Methods: Following IRB approval, patients undergoing DBS implant surgery were given bolus injections of either propofol (0.3 mg/Kg) or remifentanil (0.8 µg/Kg) and STN action potential discharge activity was recorded before (2 min) and after (10 to 15 min) injections. Following IRB approval, 400 µm thick brain slices were prepared from male Sprague-Dawley rats (P 20 to 25). Slices were maintained in submerged chambers at 22°C and continuously perfused with artificial cerebrospinal fluid (ACSF). Action potential discharge activity and synaptic currents were monitored with extracellular glass microelectrodes filled with ASCF or using whole cell patch clamp recordings with standard procedures.

Results: In human studies using either propofol or remifentanil only minor effects on discharge activity of STN neurons were observed, including no change in spike amplitude, rise time or undershoot potential. However, action potentials of STN neurons with short inter-spike intervals (less than 10 ms) were markedly reduced and longer intervals were evident in the presence of propofol, even though overall discharge rates (5 s bin widths) remained stable. Similarly, little overall change in discharge frequency was produced by remifentanil, and no change in fast spiking activity was seen, however, discharge patterns became some what more burst-like. Whole cell recordings of STN neurons in rat brain slices demonstrated that propofol prolonged GABA-mediated synaptic currents, similar to effects seen in other types of neurons. This occurred with no change in membrane conductance or evoked action potential discharge responses – consistent with the lack of depression seen in human recordings.
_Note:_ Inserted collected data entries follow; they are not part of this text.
(* ===== verification/PcieTable.v ===== *)
(** * The table of PCIe functions and the hierarchy it describes

    Models the part of [val/src/acs_pcie.c] that scans every ECAM into
    [g_pcie_bdf_table], finds root ports and downstream functions in it, and
    decodes base address registers. *)

From S2P Require Import Prelude Mmio PcieCfg PcieCap PcieRegs.

(** 8192 bytes hold a 4-byte count and 8-byte entries. *)
Definition PCIE_DEVICE_BDF_TABLE_SZ : Z := 8192.
Definition bdf_capacity : Z := (PCIE_DEVICE_BDF_TABLE_SZ - 4) / 8.
Definition TYPE0_MAX_BARS : Z := 6.
Definition TYPE1_MAX_BARS : Z := 2.

(** [a, a + 1, ..., b]. *)
Definition range (a b : Z) : list Z := (fun k => a + Z.of_nat k) <$> seq 0 (Z.to_nat (b - a + 1)).

Definition SECBN (w : Z) : Z := Z.land (Z.shiftr w SECBN_SHIFT) 0xff.
Definition SUBBN (w : Z) : Z := Z.land (Z.shiftr w SUBBN_SHIFT) 0xff.

Definition set_rp (rp : Z) (d : pcie_device_attr) : pcie_device_attr := mk_attr (bdf d) rp.
Definition set_bdf (b : Z) (d : pcie_device_attr) : pcie_device_attr := mk_attr b (rp_bdf d).

Section Table.
Context {H : Type} `{Hardware H, Uninit, Platform}.
Local Abbreviation P := (prog (pcie_state H)).

(** The table, which the functions below read without a check. *)
Definition bdf_table : P pcie_device_bdf_table :=
  let* o := gets g_pcie_bdf_table in deref o.

Definition entry_at (t : pcie_device_bdf_table) (i : Z) : P pcie_device_attr :=
  deref (at_index (device t) i).

Definition val_pcie_bdf_table_ptr : P (option pcie_device_bdf_table) := gets g_pcie_bdf_table.

(** ** Root ports *)

Definition is_rp (dp_type : Z) : bool := (dp_type =? RP) || (dp_type =? iEP_RP).

(** One entry of the search: [Some] ends it. *)
Definition rootport_at (b : Z) (d : pcie_device_attr) : P (option Z) :=
  let* r := val_pcie_read_cfg (bdf d) TYPE1_PBN (uninit "reg_value") in
  let* dp := val_pcie_device_port_type (bdf d) in
  ret (if is_rp dp && (SECBN r.2 <=? PCIE_EXTRACT_BDF_BUS b) &&
          (PCIE_EXTRACT_BDF_BUS b <=? SUBBN r.2) &&
          (PCIE_EXTRACT_BDF_SEG (bdf d) =? PCIE_EXTRACT_BDF_SEG b)
       then Some (bdf d) else None).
Conclusions: Propofol prolonged GABA-mediated synaptic inhibition and this appeared to contribute to the reduced high frequency activity that we observed in human PD patients. Remifentanil, in contrast, did not appear to increase the duration of inhibition, and may even depress inhibition somewhat, leading to increased burst firing. Neither agent appeared to produce tonic depression of STN discharge in patients. Thus both propofol and/or remifentanil could be useful as sedatives during DBS implant surgeries.

Supported by Stanford Anesthesia.

From Proceedings of the 2009 Annual Meeting of the American Society Anesthesiologists.